这是没有使用任务(TPL)的同一个类,它有一个很长的for-cycle:

class TCalcPi//unparallel calculating method
    {
        int N;
        int n_0;
        double aPi;
        public StringBuilder Msg; // diagnostic message


        Stopwatch stopWatch = new Stopwatch();

        public void Init(int aN)
        {
            stopWatch.Start();
            N = aN; // save total calculate-iterations amount
            aPi = -1; // flag, if no any calculate-iteration has been completed
            Msg = new StringBuilder("No any calculate-iteration has been completed");
        }

        public void Run()
        {
            if (N < 1)
            {
                Msg = new StringBuilder("Invalid N - value");
                return;
            }

            double s = 0.25;
            double sP = s / N;
            double x = Math.Sqrt(sP);
            for (double cX = 0; cX <= 0.5; cX += x)//ONE LONG FOR-CYCLE
            {
                for(double cY = 0; cY <= 0.5; cY += x)
                {
                    if (((cX - 0.5) * (cX - 0.5) + (cY - 0.5) * (cY - 0.5)) < 0.25)
                    {
                        n_0++; // coordinate in a circle! mark it by incrementing N_0
                    }
                }
            }
            aPi = 4.0 * ((double)n_0 / (double)N); // to calculate approximate Pi - value
            stopWatch.Stop();
            TimeSpan ts = stopWatch.Elapsed;
            string elapsedTime = String.Format("{0:00}:{1:00}:{2:00}.{3:00}",
            ts.Hours, ts.Minutes, ts.Seconds,
            ts.Milliseconds / 10);
            Console.WriteLine("RunTime " + elapsedTime);
        }
        public double Done()
        {
            if (aPi > 0)
            {
                Msg = new StringBuilder("Calculates has been completed successful");
                return aPi; // return gotten value
            }
            else
            {
                return 0; // no result
            }
        }
    }

但是,非并行化类比并行化(使用TPL)类工作得更快。

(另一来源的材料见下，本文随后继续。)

(** * Gridworld MDP and value iteration (mdp.py)

    A shallow embedding of [mdp.py]: the class [MDP] (grid states, the
    transition kernel with wall bounce, the reward lookup) and the solver
    [value_iteration].

    Modelling choices.
    - Coordinates are Python integers: [Z].
    - Python numbers (the [int] literals [0] and the [float] probabilities,
      rewards and utilities) are modelled as exact rationals [Q]; numeric
      equalities are stated with [==] ([Qeq]).  Rounding of binary floating
      point is outside this model.
    - Actions are the strings of the source.
    - A [dict] is an association list in insertion order; subscripting a
      missing key raises [KeyError], [.get(k, d)] does not.
    - Code that can raise lives in the [result] monad; the [while True] loop
      of [value_iteration] takes fuel and answers [None] when it runs out.
    - Module [B64] is the same code over binary64 floating point (Rocq's
      primitive floats, round to nearest even, as Python's [float]): it is
      the model for the statements that rounding decides.  There every
      number is a [float]; a Python [int] among the inputs stands for its
      float value, so the [OverflowError] of converting an [int] beyond
      the float range is outside both models. *)

From Stdlib Require Import String Bool ZArith QArith Qabs Qminmax List FinFun Lia Lqa.
From Stdlib Require Import Floats.
From Stdlib Require Import Setoid Morphisms.
Import ListNotations.
(** As long as the cursor does not break, the rows go to the page being
    drawn. *)
Lemma rows_per_page_run (k m : nat) (y0 : float) (cur : nat) :
  page_breaks k y0 = 0 ->
  rows_per_page (k + m) y0 cur
  = rows_per_page m (cursor_after k y0) (cur + k).
Proof.
  revert y0 cur. induction k as [|k IH]; intros y0 cur H.
  - now rewrite Nat.add_0_r.
  - cbn [page_breaks] in H. cbn [Nat.add rows_per_page cursor_after].
    unfold next_cursor in *. destruct (breaks y0); [discriminate|].
    rewrite IH by exact H. f_equal. lia.
Qed.

Lemma rows_per_page_first (m : nat) :
  rows_per_page (first_page_rows + m) table_top 0
  = first_page_rows :: rows_per_page m page_top 0.
Proof.
  replace (first_page_rows + m) with (28 + S m)
    by (unfold first_page_rows; lia).
  rewrite rows_per_page_run
    by (apply first_page_no_break; unfold first_page_rows; lia).
  cbn [rows_per_page].
  replace (breaks (cursor_after 28 table_top)) with true
    by (vm_compute; reflexivity).
  reflexivity.
Qed.

Lemma rows_per_page_later (m : nat) :
  rows_per_page (later_page_rows + m) page_top 0
  = later_page_rows :: rows_per_page m page_top 0.
Proof.
  replace (later_page_rows + m) with (46 + S m)
    by (unfold later_page_rows; lia).
  rewrite rows_per_page_run
    by (apply later_page_no_break; unfold later_page_rows; lia).
  cbn [rows_per_page].
  replace (breaks (cursor_after 46 page_top)) with true
    by (vm_compute; reflexivity).
  reflexivity.
Qed.

Lemma rows_per_page_last (k : nat) (y0 : float) :
  page_breaks k y0 = 0 -> rows_per_page k y0 0 = [k].
Proof.
  intros H. rewrite <- (Nat.add_0_r k) at 1.
  now rewrite rows_per_page_run.
Qed.

Lemma rows_per_page_later_pages (q k : nat) :
  k < later_page_rows ->
  rows_per_page (later_page_rows * q + k) page_top 0
  = repeat later_page_rows q ++ [k].
Proof.
  intros Hk. induction q as [|q IH].
  - rewrite Nat.mul_0_r. cbn [Nat.add repeat app].
    apply rows_per_page_last. now apply later_page_no_break.
  - replace (later_page_rows * S q + k)
      with (later_page_rows + (later_page_rows * q + k)) by lia.
    rewrite rows_per_page_later, IH. reflexivity.
Qed.

Lemma row_count_layout (s : Sidebar.inputs) (r : Computed)
  (fig fig_eff : Figure) :
  let n := List.length (rows (df r)) in
  map row_count (layout s r fig fig_eff)
  = if (n <? first_page_rows)%nat then [n]
    else first_page_rows
         :: repeat later_page_rows ((n - first_page_rows) / later_page_rows)
         ++ [(n - first_page_rows) mod later_page_rows].
Proof.
  intros n. unfold layout. rewrite pages_from_counts.
  unfold row_count at 1. rewrite table_periods_head_page. cbn [List.length].
  fold n. destruct (Nat.ltb_spec n first_page_rows) as [Hlt|Hge].
  - apply rows_per_page_last. now apply first_page_no_break.
  - replace n with (first_page_rows + (n - first_page_rows)) at 1 by lia.
    rewrite rows_per_page_first. f_equal.
    set (m := n - first_page_rows).
    rewrite (Nat.div_mod_eq m later_page_rows) at 1.
    apply rows_per_page_later_pages.
    apply Nat.mod_upper_bound. discriminate.
Qed.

如何解决?

1 个答案:

答案 0 :(得分:1)

counter1counter2很可能位于相同的缓存行中,因为它们在内存中相邻。这会导致False Sharing。也许你经常增加这些计数器。对于计数器之间的每次交替,这会在两个核心的L1之间ping高速缓存行。

将它们分开。作为概念的证明,像这样:

int counter1;
long padding0, p1, p2, p3, p4, p5, p6, p7; //64 bytes padding
int counter2;

我们希望JIT不会对字段进行重新排序。也许您需要使用StructLayout

或者,使计数器局部变量。堆栈变量只有非常巧合的错误共享。